In 1989, this emblem was crafted specifically for local distributions, and by 1990, it found its way into international markets. The staggered launch was primarily attributed to certain printing limitations prevalent in several nations during that period. Such constraints necessitated design adaptability and timing considerations to ensure the logo’s fidelity across various geographic regions. The strategic rollout underscored the challenges of global branding during an era when technological and infrastructural disparities existed across countries, highlighting the importance of local nuances and operational constraints in the realm of design and distribution. This logo’s journey serves as a testament to navigating international barriers in the branding world.

1987 – 2020

20th Century Fox Logo-1987

This one was used simultaneously with the 1982 design for several years, and then as a primary until 2020. They didn’t change much, except give the top layer some silhouette by adding thin black lines above. The font was also slightly changed.
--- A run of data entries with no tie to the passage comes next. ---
(** * See-the-tree: tree engines and their action traces

    A shallow embedding of the tree-algorithm module (classes [Tree], [Bst],
    [Avl], [RedBlack] and the helpers that build [Global.actionList]) together
    with the part of the controller that consumes the list ([animate] pops
    actions from the end of the list).

    - Keys are the integers produced by [parseInt] in [getInput]: [Z].
    - [BstNode] and [AvlNode] objects form an ownership tree (no node is
      shared), so in-place mutation of a node followed by re-linking it into
      its parent is modelled by a functional tree; the recursive functions
      return the node that stands in the place of their argument.
    - [RbNode] objects carry [parent] back references and are compared by
      identity; they live in a store indexed by locations.
    - [Global] is threaded explicitly by a state-and-error monad; a
      [TypeError] (property access on [null]) is the error. *)

From Stdlib Require Import ZArith Lia ZifyBool Sorted.
From stdpp Require Import base option list gmap strings pretty.

Open Scope Z_scope.

(** ** Nodes of the Plain and AVL engines, and tree copies *)

(** [BstNode] has fields [value], [left], [right]; [AvlNode] adds [height].
    The extra field is the parameter [A]. *)
Inductive Node (A : Type) : Type :=
| null : Node A
| node (left : Node A) (value : Z) (aug : A) (right : Node A) : Node A.
Arguments null {A}.
Arguments node {A} left value aug right.

(** What [JSON.parse(JSON.stringify(tree))] keeps of a node besides
    [value], [left] and [right]. *)
Inductive Aug : Type :=
| AugPlain
| AugHeight (height : Z)
| AugColour (colour : Z).

Definition Snap : Type := Node Aug.

Fixpoint copyNode {A} (f : A -> Aug) (n : Node A) : Snap :=
  match n with
  | null => null
  | node l v a r => node (copyNode f l) v (f a) (copyNode f r)
  end.

(** ** Actions *)

Inductive Arg : Type :=
| ANull
| ANum (z : Z)
| ABool (b : bool)
| AStr (s : string)
| ATree (root : Snap)        (* a copy of a tree object *)
| ANode (ref : option nat)   (* a reference to a live [RbNode] *)
| AChange (ref : option nat) (colour : Z).   (* a pair [node, colour] *)

Record Action : Type := mkAction { id : Z; args : option (list Arg) }.

Inductive Operation : Type := INSERT | DELETE.

(** The two pending-record slots, and the history of what happened to them.
    [slotLog] is not a field of the source's [Global]: it records, in order,
    every write to [Global.deleteSpec] or [Global.rotationSpec] so that
    properties of the intermediate states of a call can be stated. *)
Inductive Slot : Type := DeleteSlot | RotationSlot.
Inductive SlotEvent : Type := Written (s : Slot) | Consumed (s : Slot).

Record Global : Type := mkGlobal {
  actionList : list Action;
  deleteSpec : option (list Arg);
  rotationSpec : option (list Arg);
  operation : option Operation;
  treeBound : bool;     (* [Global.tree] is the tree operated on, or null *)
  slotLog : list SlotEvent
}.

(** [var Global = {}] after [initializeInterface]. *)
Definition initialGlobal : Global :=
  mkGlobal [] None None None false [].

(** ** The state-and-error monad *)

Definition M (S A : Type) : Type := S -> option (A * S).

Definition ret {S A} (a : A) : M S A := fun s => Some (a, s).
Definition bind {S A B} (m : M S A) (f : A -> M S B) : M S B :=
  fun s => match m s with Some (a, s') => f a s' | None => None end.
Definition throw {S A} : M S A := fun _ => None.

Notation "'let*' x ':=' m 'in' k" := (bind m (fun x => k))
  (at level 10, x name, m at level 100, k at level 200).
Notation "m '>>' k" := (bind m (fun _ => k))
  (at level 100, k at level 200, right associativity).

Definition modify {S} (f : S -> S) : M S unit := fun s => Some (tt, f s).
Definition gets {S A} (f : S -> A) : M S A := fun s => Some (f s, s).

Definition G : Type -> Type := M Global.

(** ** Helpers of the source *)

Definition withActions (f : list Action -> list Action) (g : Global) : Global :=
  mkGlobal (f (actionList g)) (deleteSpec g) (rotationSpec g) (operation g)
           (treeBound g) (slotLog g).

Definition withDeleteSpec (d : option (list Arg)) (e : SlotEvent) (g : Global)
  : Global :=
  mkGlobal (actionList g) d (rotationSpec g) (operation g) (treeBound g)
           (slotLog g ++ [e]).

Definition withRotationSpec (r : option (list Arg)) (e : SlotEvent)
  (g : Global) : Global :=
  mkGlobal (actionList g) (deleteSpec g) r (operation g) (treeBound g)
           (slotLog g ++ [e]).

Definition withOperation (o : Operation) (g : Global) : Global :=
  mkGlobal (actionList g) (deleteSpec g) (rotationSpec g) (Some o)
           (treeBound g) (slotLog g).

(** [Global.actionList.push(new Action(actionId, args))] *)
Definition pushArgs (actionId : Z) (args : option (list Arg)) : G unit :=
  modify (withActions (fun l => l ++ [mkAction actionId args])).

Definition pushAction (actionId : Z) (args : list Arg) : G unit :=
  pushArgs actionId (Some args).

(** [pushAction(5, null)] and the like *)
Definition pushActionNull (actionId : Z) : G unit := pushArgs actionId None.

Definition pushActionEnd (message : string) : G unit :=
  pushAction 32 [AStr message].

(** [Global.actionList = Global.actionList.reverse()] *)
Definition reverseActions : G unit := modify (withActions (@rev Action)).

(** [Global.actionList = [new Action(0, null)]] *)
Definition setNewTreeAction : G unit :=
  modify (withActions (fun _ => [mkAction 0 None])).

(** [setCreateAction] of the controller *)
Definition setCreateAction : G unit :=
  modify (withActions (fun _ => [mkAction 0 (Some [])])).

Definition setOperation (o : Operation) : G unit := modify (withOperation o).

(** [Global.deleteSpec = [resizeRequired]] *)
Definition setDeleteSpec (resizeRequired : bool) : G unit :=
  modify (withDeleteSpec (Some [ABool resizeRequired]) (Written DeleteSlot)).

(** [Global.rotationSpec = [a, b, subtreeValue, actionId]] *)
Definition setRotationSpec (spec : list Arg) : G unit :=
  modify (withRotationSpec (Some spec) (Written RotationSlot)).

(** [getTreeCopy()] with no argument: a copy of [Global.tree], or null.
    [whole] is the tree object as it stands when the copy is taken. *)
Definition getTreeCopy (whole : Snap) : G Arg :=
  gets (fun g => if treeBound g then ATree whole else ANull).

Module Tree.

(** [Tree.getHeight]: the recursively computed height. *)
Fixpoint getHeight {A} (n : Node A) : Z :=
  match n with
  | null => 0
  | node l _ _ r => Z.max (getHeight l) (getHeight r) + 1
  end.

(** [Tree.getMinValue]: follows left children, one action 9 per node. *)
Fixpoint getMinValue {A} (n : Node A) : G Z :=
  match n with
  | null => throw
  | node l v _ _ =>
      pushAction 9 [ANum v] >>
      match l with
      | null => ret v
      | node _ _ _ _ => getMinValue l
      end
  end.

(** [Tree.findRecursive]: 1 when found, -1 otherwise. *)
Fixpoint findRecursive {A} (n : Node A) (value : Z) : Z :=
  match n with
  | null => -1
  | node l v _ r =>
      if value <? v then findRecursive l value
      else if value >? v then findRecursive r value
      else 1
  end.

End Tree.

(** [checkInsertResize]: the resize action goes to the FRONT of the list
    ([unshift]). It is only called with a non-null root. *)
Definition checkInsertResize (wholeHeight : Z) : G unit :=
  modify (fun g =>
    if treeBound g
    then withActions (fun l => mkAction 5 (Some [ANum wholeHeight]) :: l) g
    else g).

(** [pushDelete] *)
Definition pushDelete (whole : Snap) : G unit :=
  fun g =>
    match deleteSpec g with
    | None => Some (tt, g)
    | Some spec =>
        (let* copy := getTreeCopy whole in
         pushAction 5 (spec ++ [copy]) >>
         modify (withDeleteSpec None (Consumed DeleteSlot))) g
    end.

(** [args.pop()] on the pending rotation record. *)
Definition popArg (l : list Arg) : option (list Arg * Arg) :=
  match rev l with
  | [] => None
  | x :: l' => Some (rev l', x)
  end.

(** [pushDeleteAndRotate(parentId)]. An action whose id is not a number
    cannot be produced by the engines: the last element of a rotation record
    is always 14 or 15. *)
Definition pushDeleteAndRotate (parentId : Arg) (whole : Snap) : G unit :=
  fun g =>
    match deleteSpec g with
    | Some _ => pushDelete whole g
    | None =>
        match rotationSpec g with
        | None => Some (tt, g)
        | Some spec =>
            match popArg spec with
            | Some (spec', ANum actionId) =>
                (let* copy := getTreeCopy whole in
                 pushAction actionId (spec' ++ [parentId; copy]) >>
                 modify (withRotationSpec None (Consumed RotationSlot))) g
            | _ => None
            end
        end
    end.

(** [animate] takes the next action with [Global.actionList.pop()]: the
    actions are played from the END of the list. *)
Definition replay (l : list Action) : list Action := rev l.

(** [subtree !== null ? subtree.value : null] *)
Definition valueOrNull {A} (n : Node A) : Arg :=
  match n with
  | null => ANull
  | node _ v _ _ => ANum v
  end.

(** [node.left || node.right] *)
Definition orElse {A} (l r : Node A) : Node A :=
  match l with
  | null => r
  | node _ _ _ _ => l
  end.

Definition isNull {A} (n : Node A) : bool :=
  match n with
  | null => true
  | node _ _ _ _ => false
  end.

(** ** Plain binary search tree *)

Module Bst.

Definition BstNode : Type := Node unit.

Definition newBstNode (value : Z) : BstNode := node null value tt null.

Definition copy (n : BstNode) : Snap := copyNode (fun _ => AugPlain) n.

Fixpoint insertRecursive (n : BstNode) (value : Z) : G BstNode :=
  match n with
  | null => throw
  | node l v a r =>
      if value <? v then
        pushAction 3 [ANum value; ANum v] >>
        match l with
        | null =>
            pushAction 1 [ANum value; ANum v] >>
            ret (node (newBstNode value) v a r)
        | node _ _ _ _ =>
            let* l' := insertRecursive l value in
            ret (node l' v a r)
        end
      else
        pushAction 4 [ANum value; ANum v] >>
        match r with
        | null =>
            pushAction 2 [ANum value; ANum v] >>
            ret (node l v a (newBstNode value))
        | node _ _ _ _ =>
            let* r' := insertRecursive r value in
            ret (node l v a r')
        end
  end.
They also widened the background by restricting it with square boundaries instead. On another note, the pedestal was bleached.

2020 – today

20th Century Fox Logo

What happened in 2020 was that colors were largely inverted: black became white and vice versa. Additionally, the studio changed name to ‘20st Century Studios’, which is also represented on the logo.

Emblem and Symbol

In most cases, the emblems for the studio (they use these on day-to-day basis) were created by taking a picture some time through the studio’s intro and making it bicolor instead of the myriad of colors it had in the intro – the iconic footage with a giant golden structure featuring the studio’s name.